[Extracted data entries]
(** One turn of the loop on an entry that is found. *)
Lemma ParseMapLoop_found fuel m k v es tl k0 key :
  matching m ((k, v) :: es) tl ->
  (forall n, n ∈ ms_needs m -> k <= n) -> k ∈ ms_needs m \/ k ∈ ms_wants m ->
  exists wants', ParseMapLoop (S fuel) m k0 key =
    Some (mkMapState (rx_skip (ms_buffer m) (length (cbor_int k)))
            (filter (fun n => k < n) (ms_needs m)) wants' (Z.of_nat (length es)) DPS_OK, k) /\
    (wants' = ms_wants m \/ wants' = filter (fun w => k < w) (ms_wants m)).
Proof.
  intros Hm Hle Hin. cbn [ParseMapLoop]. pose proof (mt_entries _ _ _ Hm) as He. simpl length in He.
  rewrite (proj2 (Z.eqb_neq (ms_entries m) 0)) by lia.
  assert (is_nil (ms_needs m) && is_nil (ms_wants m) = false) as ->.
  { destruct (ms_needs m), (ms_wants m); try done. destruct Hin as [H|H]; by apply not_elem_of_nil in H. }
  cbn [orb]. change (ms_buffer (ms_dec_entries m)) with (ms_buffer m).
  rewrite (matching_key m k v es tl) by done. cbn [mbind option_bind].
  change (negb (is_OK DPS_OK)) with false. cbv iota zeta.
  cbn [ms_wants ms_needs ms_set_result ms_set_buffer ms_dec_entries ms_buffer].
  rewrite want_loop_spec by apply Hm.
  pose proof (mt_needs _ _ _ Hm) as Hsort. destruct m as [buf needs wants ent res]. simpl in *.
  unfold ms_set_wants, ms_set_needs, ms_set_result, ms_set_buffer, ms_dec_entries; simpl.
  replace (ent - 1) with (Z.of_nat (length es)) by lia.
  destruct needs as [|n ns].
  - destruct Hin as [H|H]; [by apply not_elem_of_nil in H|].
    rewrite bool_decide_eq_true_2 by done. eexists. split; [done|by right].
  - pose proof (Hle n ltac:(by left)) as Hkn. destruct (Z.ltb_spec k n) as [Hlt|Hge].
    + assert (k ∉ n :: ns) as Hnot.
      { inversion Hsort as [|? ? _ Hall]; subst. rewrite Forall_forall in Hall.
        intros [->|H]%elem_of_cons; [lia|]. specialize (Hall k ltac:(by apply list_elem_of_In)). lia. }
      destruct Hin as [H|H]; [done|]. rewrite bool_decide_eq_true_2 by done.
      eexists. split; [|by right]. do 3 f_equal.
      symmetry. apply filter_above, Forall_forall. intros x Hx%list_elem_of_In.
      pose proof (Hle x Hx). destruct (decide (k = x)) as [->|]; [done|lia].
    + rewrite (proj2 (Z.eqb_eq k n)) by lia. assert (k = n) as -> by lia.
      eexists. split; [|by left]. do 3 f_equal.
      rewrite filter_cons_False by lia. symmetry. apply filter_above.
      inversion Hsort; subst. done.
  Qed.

◆ REQUIRED WORK
Produce only the lines from the line containing "(filter (fun n" through the line containing "replace (ent - 1)", inclusive of both, exactly as they stand in the entries above.

◆ WORKED SOLUTION
            (filter (fun n => k < n) (ms_needs m)) wants' (Z.of_nat (length es)) DPS_OK, k) /\
    (wants' = ms_wants m \/ wants' = filter (fun w => k < w) (ms_wants m)).
Proof.
  intros Hm Hle Hin. cbn [ParseMapLoop]. pose proof (mt_entries _ _ _ Hm) as He. simpl length in He.
  rewrite (proj2 (Z.eqb_neq (ms_entries m) 0)) by lia.
  assert (is_nil (ms_needs m) && is_nil (ms_wants m) = false) as ->.
  { destruct (ms_needs m), (ms_wants m); try done. destruct Hin as [H|H]; by apply not_elem_of_nil in H. }
  cbn [orb]. change (ms_buffer (ms_dec_entries m)) with (ms_buffer m).
  rewrite (matching_key m k v es tl) by done. cbn [mbind option_bind].
  change (negb (is_OK DPS_OK)) with false. cbv iota zeta.
  cbn [ms_wants ms_needs ms_set_result ms_set_buffer ms_dec_entries ms_buffer].
  rewrite want_loop_spec by apply Hm.
  pose proof (mt_needs _ _ _ Hm) as Hsort. destruct m as [buf needs wants ent res]. simpl in *.
  unfold ms_set_wants, ms_set_needs, ms_set_result, ms_set_buffer, ms_dec_entries; simpl.
  replace (ent - 1) with (Z.of_nat (length es)) by lia.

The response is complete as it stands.